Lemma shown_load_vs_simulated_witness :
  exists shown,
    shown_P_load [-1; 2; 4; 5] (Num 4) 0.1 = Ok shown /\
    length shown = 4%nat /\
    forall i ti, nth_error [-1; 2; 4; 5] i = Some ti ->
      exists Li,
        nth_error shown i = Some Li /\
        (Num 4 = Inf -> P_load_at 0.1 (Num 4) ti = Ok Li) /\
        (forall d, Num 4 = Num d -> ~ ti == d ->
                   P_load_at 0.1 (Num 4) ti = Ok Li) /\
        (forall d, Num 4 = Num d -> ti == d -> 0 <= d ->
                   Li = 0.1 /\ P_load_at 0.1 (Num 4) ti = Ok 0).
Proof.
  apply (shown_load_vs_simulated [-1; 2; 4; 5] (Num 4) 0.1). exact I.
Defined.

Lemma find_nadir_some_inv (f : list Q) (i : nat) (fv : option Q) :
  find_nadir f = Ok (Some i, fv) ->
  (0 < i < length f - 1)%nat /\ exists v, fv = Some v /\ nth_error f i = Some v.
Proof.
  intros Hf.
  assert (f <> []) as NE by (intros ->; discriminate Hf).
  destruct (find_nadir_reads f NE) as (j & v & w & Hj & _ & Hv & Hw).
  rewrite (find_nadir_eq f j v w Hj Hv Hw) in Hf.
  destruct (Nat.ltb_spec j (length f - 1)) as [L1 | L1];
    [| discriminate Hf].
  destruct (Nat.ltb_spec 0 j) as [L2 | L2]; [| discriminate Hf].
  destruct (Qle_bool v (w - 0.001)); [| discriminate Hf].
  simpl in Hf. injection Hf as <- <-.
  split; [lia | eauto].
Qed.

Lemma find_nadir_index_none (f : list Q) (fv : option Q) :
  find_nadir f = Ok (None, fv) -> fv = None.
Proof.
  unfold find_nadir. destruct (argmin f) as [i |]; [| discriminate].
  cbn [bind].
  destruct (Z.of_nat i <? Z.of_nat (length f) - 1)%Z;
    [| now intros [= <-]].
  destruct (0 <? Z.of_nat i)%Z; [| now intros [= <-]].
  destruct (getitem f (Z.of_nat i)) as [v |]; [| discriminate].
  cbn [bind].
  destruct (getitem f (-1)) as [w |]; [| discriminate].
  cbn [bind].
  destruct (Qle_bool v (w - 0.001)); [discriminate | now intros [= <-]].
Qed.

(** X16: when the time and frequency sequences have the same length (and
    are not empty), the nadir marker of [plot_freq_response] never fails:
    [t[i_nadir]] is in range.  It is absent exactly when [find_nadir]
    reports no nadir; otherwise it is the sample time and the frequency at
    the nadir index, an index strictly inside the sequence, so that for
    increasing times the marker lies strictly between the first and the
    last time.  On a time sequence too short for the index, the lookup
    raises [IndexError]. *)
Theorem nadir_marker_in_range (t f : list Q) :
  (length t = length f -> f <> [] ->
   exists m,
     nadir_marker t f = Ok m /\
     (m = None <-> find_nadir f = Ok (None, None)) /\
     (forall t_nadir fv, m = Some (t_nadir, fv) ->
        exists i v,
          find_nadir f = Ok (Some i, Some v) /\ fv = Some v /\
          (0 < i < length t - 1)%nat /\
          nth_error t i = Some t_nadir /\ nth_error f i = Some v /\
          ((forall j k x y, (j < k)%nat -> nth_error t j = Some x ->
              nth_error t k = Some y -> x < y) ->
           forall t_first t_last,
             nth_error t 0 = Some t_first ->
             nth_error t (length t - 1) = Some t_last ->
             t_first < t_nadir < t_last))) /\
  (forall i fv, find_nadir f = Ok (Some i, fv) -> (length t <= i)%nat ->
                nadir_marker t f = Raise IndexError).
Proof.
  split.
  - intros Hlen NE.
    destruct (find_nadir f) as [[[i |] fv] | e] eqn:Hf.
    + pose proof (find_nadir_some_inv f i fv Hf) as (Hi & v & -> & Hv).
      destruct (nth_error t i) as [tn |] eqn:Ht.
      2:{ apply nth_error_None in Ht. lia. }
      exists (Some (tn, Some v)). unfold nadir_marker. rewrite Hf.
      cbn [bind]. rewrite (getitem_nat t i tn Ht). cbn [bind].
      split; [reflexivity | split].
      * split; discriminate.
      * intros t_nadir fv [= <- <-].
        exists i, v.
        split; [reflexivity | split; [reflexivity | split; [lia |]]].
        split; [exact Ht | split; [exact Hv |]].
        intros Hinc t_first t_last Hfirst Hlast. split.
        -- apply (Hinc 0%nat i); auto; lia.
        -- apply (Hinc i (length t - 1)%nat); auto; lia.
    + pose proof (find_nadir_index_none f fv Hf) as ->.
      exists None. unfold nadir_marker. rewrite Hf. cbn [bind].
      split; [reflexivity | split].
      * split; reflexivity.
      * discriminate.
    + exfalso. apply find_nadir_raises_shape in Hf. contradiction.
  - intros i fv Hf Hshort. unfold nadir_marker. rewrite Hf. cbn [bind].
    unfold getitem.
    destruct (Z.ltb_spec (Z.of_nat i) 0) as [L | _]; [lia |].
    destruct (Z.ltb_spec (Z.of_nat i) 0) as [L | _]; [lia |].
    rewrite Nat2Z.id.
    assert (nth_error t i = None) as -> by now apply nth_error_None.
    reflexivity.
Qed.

---

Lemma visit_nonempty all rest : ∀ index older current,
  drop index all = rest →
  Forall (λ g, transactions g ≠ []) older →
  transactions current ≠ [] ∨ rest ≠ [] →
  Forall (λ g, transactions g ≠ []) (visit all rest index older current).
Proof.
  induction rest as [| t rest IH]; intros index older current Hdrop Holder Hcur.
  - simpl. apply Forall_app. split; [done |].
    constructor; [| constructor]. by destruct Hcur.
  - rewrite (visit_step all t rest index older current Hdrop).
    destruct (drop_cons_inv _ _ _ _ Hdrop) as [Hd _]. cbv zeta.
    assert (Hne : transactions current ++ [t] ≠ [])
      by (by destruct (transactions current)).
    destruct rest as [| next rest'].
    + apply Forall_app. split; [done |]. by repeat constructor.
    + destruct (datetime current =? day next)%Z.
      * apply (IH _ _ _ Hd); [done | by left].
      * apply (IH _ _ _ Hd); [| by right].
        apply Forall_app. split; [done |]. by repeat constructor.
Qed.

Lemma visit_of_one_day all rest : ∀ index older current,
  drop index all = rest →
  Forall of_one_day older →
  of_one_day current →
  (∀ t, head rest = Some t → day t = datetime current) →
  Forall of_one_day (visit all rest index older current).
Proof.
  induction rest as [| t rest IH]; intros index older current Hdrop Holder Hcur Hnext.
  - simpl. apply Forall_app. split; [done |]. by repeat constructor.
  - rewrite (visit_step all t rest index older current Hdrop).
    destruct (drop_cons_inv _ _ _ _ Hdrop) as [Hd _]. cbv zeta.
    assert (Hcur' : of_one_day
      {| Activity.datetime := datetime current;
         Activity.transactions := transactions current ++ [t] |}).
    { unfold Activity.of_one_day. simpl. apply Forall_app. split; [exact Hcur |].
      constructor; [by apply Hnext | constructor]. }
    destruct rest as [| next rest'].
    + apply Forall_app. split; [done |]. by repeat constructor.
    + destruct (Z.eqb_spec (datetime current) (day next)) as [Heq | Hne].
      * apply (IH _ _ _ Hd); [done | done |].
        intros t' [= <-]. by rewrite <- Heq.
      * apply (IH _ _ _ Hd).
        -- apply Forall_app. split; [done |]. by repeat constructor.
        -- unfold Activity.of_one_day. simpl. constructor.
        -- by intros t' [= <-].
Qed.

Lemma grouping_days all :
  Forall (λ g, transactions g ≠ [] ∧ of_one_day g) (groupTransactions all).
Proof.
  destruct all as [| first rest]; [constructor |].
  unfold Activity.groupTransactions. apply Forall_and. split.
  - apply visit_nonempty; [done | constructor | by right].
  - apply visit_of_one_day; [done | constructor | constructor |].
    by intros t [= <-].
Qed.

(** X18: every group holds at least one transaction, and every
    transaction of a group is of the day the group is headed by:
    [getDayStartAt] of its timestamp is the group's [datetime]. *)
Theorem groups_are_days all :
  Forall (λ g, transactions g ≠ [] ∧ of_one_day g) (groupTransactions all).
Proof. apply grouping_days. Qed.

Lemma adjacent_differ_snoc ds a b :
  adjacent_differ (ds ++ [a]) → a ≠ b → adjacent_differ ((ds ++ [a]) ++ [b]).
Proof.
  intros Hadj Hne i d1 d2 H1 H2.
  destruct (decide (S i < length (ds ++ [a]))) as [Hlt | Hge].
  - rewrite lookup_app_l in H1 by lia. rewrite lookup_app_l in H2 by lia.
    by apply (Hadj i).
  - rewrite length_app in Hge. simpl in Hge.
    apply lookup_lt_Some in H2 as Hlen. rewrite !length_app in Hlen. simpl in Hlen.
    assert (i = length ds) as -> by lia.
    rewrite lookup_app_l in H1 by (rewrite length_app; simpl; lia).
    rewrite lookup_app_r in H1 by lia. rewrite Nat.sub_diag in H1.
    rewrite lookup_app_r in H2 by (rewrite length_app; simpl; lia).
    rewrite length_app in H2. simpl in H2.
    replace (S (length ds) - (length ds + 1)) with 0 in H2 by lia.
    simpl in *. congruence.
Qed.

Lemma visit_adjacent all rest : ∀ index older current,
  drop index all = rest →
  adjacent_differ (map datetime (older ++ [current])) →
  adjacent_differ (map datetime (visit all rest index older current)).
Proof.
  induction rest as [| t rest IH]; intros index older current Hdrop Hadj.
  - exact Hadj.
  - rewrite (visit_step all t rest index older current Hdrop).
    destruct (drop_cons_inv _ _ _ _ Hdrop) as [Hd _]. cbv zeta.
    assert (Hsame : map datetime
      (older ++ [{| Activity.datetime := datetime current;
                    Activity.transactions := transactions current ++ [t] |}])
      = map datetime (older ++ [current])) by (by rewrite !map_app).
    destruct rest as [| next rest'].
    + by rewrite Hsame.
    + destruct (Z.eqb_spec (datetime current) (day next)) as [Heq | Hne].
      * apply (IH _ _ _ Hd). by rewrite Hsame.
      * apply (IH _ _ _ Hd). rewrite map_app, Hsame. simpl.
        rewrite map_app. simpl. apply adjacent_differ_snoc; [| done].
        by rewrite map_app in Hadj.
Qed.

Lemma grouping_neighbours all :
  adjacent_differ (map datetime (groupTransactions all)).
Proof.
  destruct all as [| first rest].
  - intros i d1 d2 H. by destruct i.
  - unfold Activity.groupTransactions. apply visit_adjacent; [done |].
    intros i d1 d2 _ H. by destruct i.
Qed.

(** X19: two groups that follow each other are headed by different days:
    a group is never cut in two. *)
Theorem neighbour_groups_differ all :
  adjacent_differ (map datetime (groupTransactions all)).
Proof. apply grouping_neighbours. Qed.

Exercise: Scan the entries above for the string "Hlen", and copy every line where it turns up.

Exercise result:
  - intros Hlen NE.
    apply lookup_lt_Some in H2 as Hlen. rewrite !length_app in Hlen. simpl in Hlen.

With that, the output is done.